## RECORDED INFORMATION
Lemma unsized_route t e plans acc acc' :
  unsized acc -> size_route rs record None None t e plans acc = Ok acc' -> unsized acc'.
Proof.
  intros [H1 H2 H3]. unfold size_route. destruct (choices _ _) as [|item items].
  { cbn [is_some orb]. intros [= <-]. split; cbn [sz_evidence sz_modes]; [done|..].
    - intros e' m [[_ [=]]|[_ H]]%lookup_insert_Some. by apply (H2 e').
    - intros e' [[_ [=]]|[_ H]]%lookup_insert_Some. by apply H3. }
  pose proof (unsized_estimate t e) as He. destruct (route_estimate _ _ _ _ _ e) as [[[n mode] evidence]|x]; [|done].
  destruct He as (He1 & He2 & He3). cbn [mbind result_bind].
  set (found := match evidence with Some _ => _ | None => _ end).
  assert (forall e' x, found !! e' = Some x -> ev_source x <> "api_request") as Hs.
  { intros e' x. unfold found. destruct evidence as [y|]; [|apply H1].
    intros [[_ <-]|[_ H]]%lookup_insert_Some; [by apply He1|by apply (H1 e')]. }
  assert (forall e', is_Some (sz_evidence acc !! e') -> is_Some (found !! e')) as Hk.
  { intros e' Hx. unfold found. destruct evidence as [y|]; [|done]. apply lookup_insert_is_Some.
    destruct (decide (e = e')); [by left|by right]. }
  destruct (route_choice _ _ _ _) as [p|]; intros [= <-]; split; cbn [sz_evidence sz_modes]; try exact Hs.
  - intros e' m [[_ Hm]|[_ H]]%lookup_insert_Some; [by apply He2|by apply (H2 e')].
  - intros e' [[<- Hm]|[_ H]]%lookup_insert_Some; [|by apply Hk, H3].
    destruct (He3 Hm) as [x Hx]. unfold found. rewrite Hx, lookup_insert_eq. by eexists.
  - exact H2.
  - intros e' H. by apply Hk, H3.
Qed.

Lemma unsized_routes t environment current todo : forall acc acc',
  unsized acc -> size_routes rs record None None t environment current todo acc = Ok acc' -> unsized acc'.
Proof.
  induction todo as [|e todo IH]; intros acc acc' H; cbn [size_routes]; [by intros [= <-]|].
  destruct (_ && _); [by apply IH|]. intros (acc1 & H1 & H2)%bind_ok.
  eapply IH; [|exact H2]. eapply unsized_route; [exact H|exact H1].
Qed.

Lemma unsized_selection t environment acc :
  select_size_candidates rs record None None t environment = Ok acc -> unsized acc.
Proof.
  unfold select_size_candidates. cbn [is_some andb reject_if mbind result_bind when_some]. intros (current & _ & H)%bind_ok.
  destruct (rs_size_class_candidates rs).
  - cbn [orb] in H. injection H as <-. split; cbn [sz_evidence sz_modes].
    + intros e x. by rewrite lookup_empty.
    + intros e m Hm. exfalso. revert Hm. clear. induction current as [|p l IH] using rev_ind; [cbn [foldl]; by rewrite lookup_empty|].
      rewrite foldl_app. cbn [foldl]. intros [[_ [=]]|[_ H]]%lookup_insert_Some. by apply IH.
    + intros e Hm. exfalso. revert Hm. clear. induction current as [|p l IH] using rev_ind; [cbn [foldl]; by rewrite lookup_empty|].
      rewrite foldl_app. cbn [foldl]. intros [[_ [=]]|[_ H]]%lookup_insert_Some. by apply IH.
  - apply bind_ok in H as (acc' & H1 & H2). destruct (bool_decide _); [done|]. injection H2 as <-.
    eapply unsized_routes; [|exact H1]. by split; cbn; intros *; rewrite lookup_empty.
Qed.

## PROBLEM REQUIREMENTS
Output the lines of the records above exactly as they appear, from the line containing "assert (forall e' x, found" through the line containing "destruct (decide (e".

## ANSWER TO THIS TASK
  assert (forall e' x, found !! e' = Some x -> ev_source x <> "api_request") as Hs.
  { intros e' x. unfold found. destruct evidence as [y|]; [|apply H1].
    intros [[_ <-]|[_ H]]%lookup_insert_Some; [by apply He1|by apply (H1 e')]. }
  assert (forall e', is_Some (sz_evidence acc !! e') -> is_Some (found !! e')) as Hk.
  { intros e' Hx. unfold found. destruct evidence as [y|]; [|done]. apply lookup_insert_is_Some.
    destruct (decide (e = e')); [by left|by right]. }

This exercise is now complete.